WHAT TO PRODUCE – Spot each line in the data below containing "rewrite" and copy it.

Stored data
Lemma vec2_in_l {A B C} (f : A -> B -> C) (X : list A) (Y : list B) (x : A) :
  List.length X = List.length Y -> In x X -> exists y, In (f x y) (vec2 f X Y).
Proof.
  revert Y. induction X as [|x' X IH]; intros [|y' Y] Hlen Hin;
    try discriminate Hlen; [contradiction|].
  rewrite vec2_cons. destruct Hin as [-> | Hin].
  - exists y'. left. reflexivity.
  - destruct (IH Y) as [y Hy]; [injection Hlen; trivial|exact Hin|].
    exists y. right. exact Hy.
Qed.

Lemma vec2_in_r {A B C} (f : A -> B -> C) (X : list A) (Y : list B) (y : B) :
  List.length X = List.length Y -> In y Y -> exists x, In (f x y) (vec2 f X Y).
Proof.
  revert Y. induction X as [|x' X IH]; intros [|y' Y] Hlen Hin;
    try discriminate Hlen; [contradiction|].
  rewrite vec2_cons. destruct Hin as [-> | Hin].
  - exists x'. left. reflexivity.
  - destruct (IH Y) as [x Hx]; [injection Hlen; trivial|exact Hin|].
    exists x. right. exact Hx.
Qed.

Lemma plv_nan_instant (U V : list complex) :
  In c_nan (vec2 c_sub U V) -> _plv U V = NaN.
Proof.
  intros Hin. unfold _plv, c_sum.
  rewrite c_sum_nan; [reflexivity|].
  apply (in_map (c_mul j1)) in Hin. apply (in_map c_exp) in Hin. exact Hin.
Qed.

(** The phase locking value does not skip anything: one zero sample in
    either sequence makes the value of the whole pair [nan]. *)
Theorem plv_is_nan_with_a_zero_sample
        (np_corrcoef01 circcorrcoef : list npfloat -> list npfloat -> npfloat)
        (X Y : list complex) :
  List.length X = List.length Y ->
  In (c_of 0 0) X \/ In (c_of 0 0) Y ->
  apply_metric np_corrcoef01 circcorrcoef Plv X Y = NaN.
Proof.
  intros Hlen Hzero. cbn [apply_metric]. apply plv_nan_instant.
  assert (Hlen' : List.length (map unit_phasor X) = List.length (map unit_phasor Y))
    by (rewrite !length_map; exact Hlen).
  destruct Hzero as [Hin | Hin].
  - apply (in_map unit_phasor) in Hin. rewrite unit_phasor_zero in Hin.
    destruct (@vec2_in_l _ _ _ c_sub _ _ _ Hlen' Hin) as [v Hv]. exact Hv.
  - apply (in_map unit_phasor) in Hin. rewrite unit_phasor_zero in Hin.
    destruct (@vec2_in_r _ _ _ c_sub _ _ _ Hlen' Hin) as [u Hu].
    rewrite c_sub_nan_r in Hu. exact Hu.
Qed.

Lemma plv_is_nan_with_a_zero_sample_witness :
  apply_metric no_statistic no_statistic Plv [c_of 1 0; c_of 0 0] [c_of 0 1; c_of 1 0]
  = NaN.
Proof.
  apply (@plv_is_nan_with_a_zero_sample no_statistic no_statistic
           [c_of 1 0; c_of 0 0] [c_of 0 1; c_of 1 0]).
  - reflexivity.
  - left. right. left. reflexivity.
Defined.

Lemma modulus_positive (a b : R) : a * a + b * b <> 0 -> 0 < sqrt (a * a + b * b).
Proof. intros Hn. apply sqrt_lt_R0. nra. Qed.

Lemma zero_sample (a b : R) : a * a + b * b = 0 -> a = 0 /\ b = 0.
Proof. intros Hz. split; nra. Qed.

(** ** What an accepted mode can still fail with *)

Create HintDb numpy.

Ltac raises_np :=
  repeat first
         [ apply may_raise_ret
         | apply may_raise_tick
         | (apply may_raise_raise; exact I)
         | (apply may_raise_bind; [|intro])
         | (apply may_raise_for; intro)
         | solve [auto with numpy] ].

Section NumpyErrors.

Context {V : Type} `{Dflt V}.

Lemma shape_at_numpy_error (a : ndarray V) (k : nat) :
  may_raise numpy_error (shape_at a k).
Proof. unfold shape_at. destruct (nth_error (shape a) k); raises_np. Qed.

Lemma np_row_numpy_error (a : ndarray V) (idx : list nat) :
  may_raise numpy_error (np_row a idx).
Proof. unfold np_row. destruct (_ && _); raises_np. Qed.

Lemma np_index0_numpy_error (a : ndarray V) (i : nat) :
  may_raise numpy_error (np_index0 a i).
Proof.
  unfold np_index0. destruct (shape a) as [|d sh]; [raises_np|].
  destruct (i <? d)%nat; raises_np.
Qed.

Lemma np_stack_numpy_error (l : list (ndarray V)) :
  may_raise numpy_error (np_stack l).
Proof.
  unfold np_stack. destruct l as [|a l]; [raises_np|].
  destruct (forallb _ _); raises_np.
Qed.

Lemma np_concatenate_axis2_numpy_error (l : list (ndarray V)) :
  may_raise numpy_error (np_concatenate_axis2 l).
Proof.
  unfold np_concatenate_axis2. destruct l as [|a l]; [raises_np|].
  destruct (ndim a =? 3)%nat; raises_np.
Qed.

End NumpyErrors.

#[export] Hint Resolve shape_at_numpy_error np_row_numpy_error
  np_index0_numpy_error np_stack_numpy_error
  np_concatenate_axis2_numpy_error : numpy.

Lemma np_nanmean_axis1_numpy_error (a : ndarray npfloat) :
  may_raise numpy_error (np_nanmean_axis1 a).
Proof.
  unfold np_nanmean_axis1. destruct (shape a) as [|d0 [|d1 rest]]; raises_np.
Qed.

Lemma pre_numpy_error {V W} (f : V -> W) (a : ndarray V) :
  may_raise numpy_error (pre f a).
Proof. unfold pre. raises_np. Qed.

Lemma per_epoch_grid_numpy_error {V} (metric : list V -> list V -> npfloat)
      (values : ndarray V) (Fq E Ch : nat) :
  may_raise numpy_error (per_epoch_grid metric values Fq E Ch).
Proof. unfold per_epoch_grid. raises_np; apply np_row_numpy_error. Qed.

Lemma concat_grid_numpy_error {V} (metric : list V -> list V -> npfloat)
      (strands : ndarray V) (Fq Ch : nat) :
  may_raise numpy_error (concat_grid metric strands Fq Ch).
Proof. unfold concat_grid. raises_np; apply np_row_numpy_error. Qed.

Lemma strands_of_numpy_error {V} `{Dflt V} (values : ndarray V) :
  may_raise numpy_error (strands_of values).
Proof. unfold strands_of. raises_np. Qed.

#[export] Hint Resolve np_nanmean_axis1_numpy_error pre_numpy_error
  per_epoch_grid_numpy_error concat_grid_numpy_error
  strands_of_numpy_error : numpy.

(** For the literal of any of the seven modes, and for an array of at
    most five axes (of any sizes), the engine either returns or fails with
    one of numpy's index, value or axis errors: never with the
    unsupported-metric [NameError] and never with an assertion.  (On more
    than five axes numpy selects sub-arrays where the embedding raises, so
    such arrays are left out.) *)
Theorem accepted_mode_only_fails_in_numpy
        (np_corrcoef01 circcorrcoef : list npfloat -> list npfloat -> npfloat)
        (cs : ndarray complex) (m : metric_name) (ew tr : bool) :
  (ndim cs <= 5)%nat ->
  may_raise (fun x => numpy_error x /\ ~ UnsupportedMetric x /\ ~ InputMismatch x)
            (compute_sync np_corrcoef01 circcorrcoef cs (lit (literal m)) ew tr).
Proof.
  intros _.
  apply may_raise_weaken with (P := numpy_error).
  { intros x Hx. split; [exact Hx|]. split.
    - intros [msg ->]. exact Hx.
    - intros [msg [-> | ->]]; exact Hx. }
  unfold compute_sync. raises_np.
  destruct ew.
  - raises_np; [|destruct tr; raises_np].
    destruct m; cbn [literal]; decide_is; raises_np.
  - destruct m; cbn [literal]; decide_is; raises_np.
Qed.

SOLUTION FOR THIS TASK –
  rewrite vec2_cons. destruct Hin as [-> | Hin].
  rewrite vec2_cons. destruct Hin as [-> | Hin].
  rewrite c_sum_nan; [reflexivity|].
    by (rewrite !length_map; exact Hlen).
  - apply (in_map unit_phasor) in Hin. rewrite unit_phasor_zero in Hin.
  - apply (in_map unit_phasor) in Hin. rewrite unit_phasor_zero in Hin.
    rewrite c_sub_nan_r in Hu. exact Hu.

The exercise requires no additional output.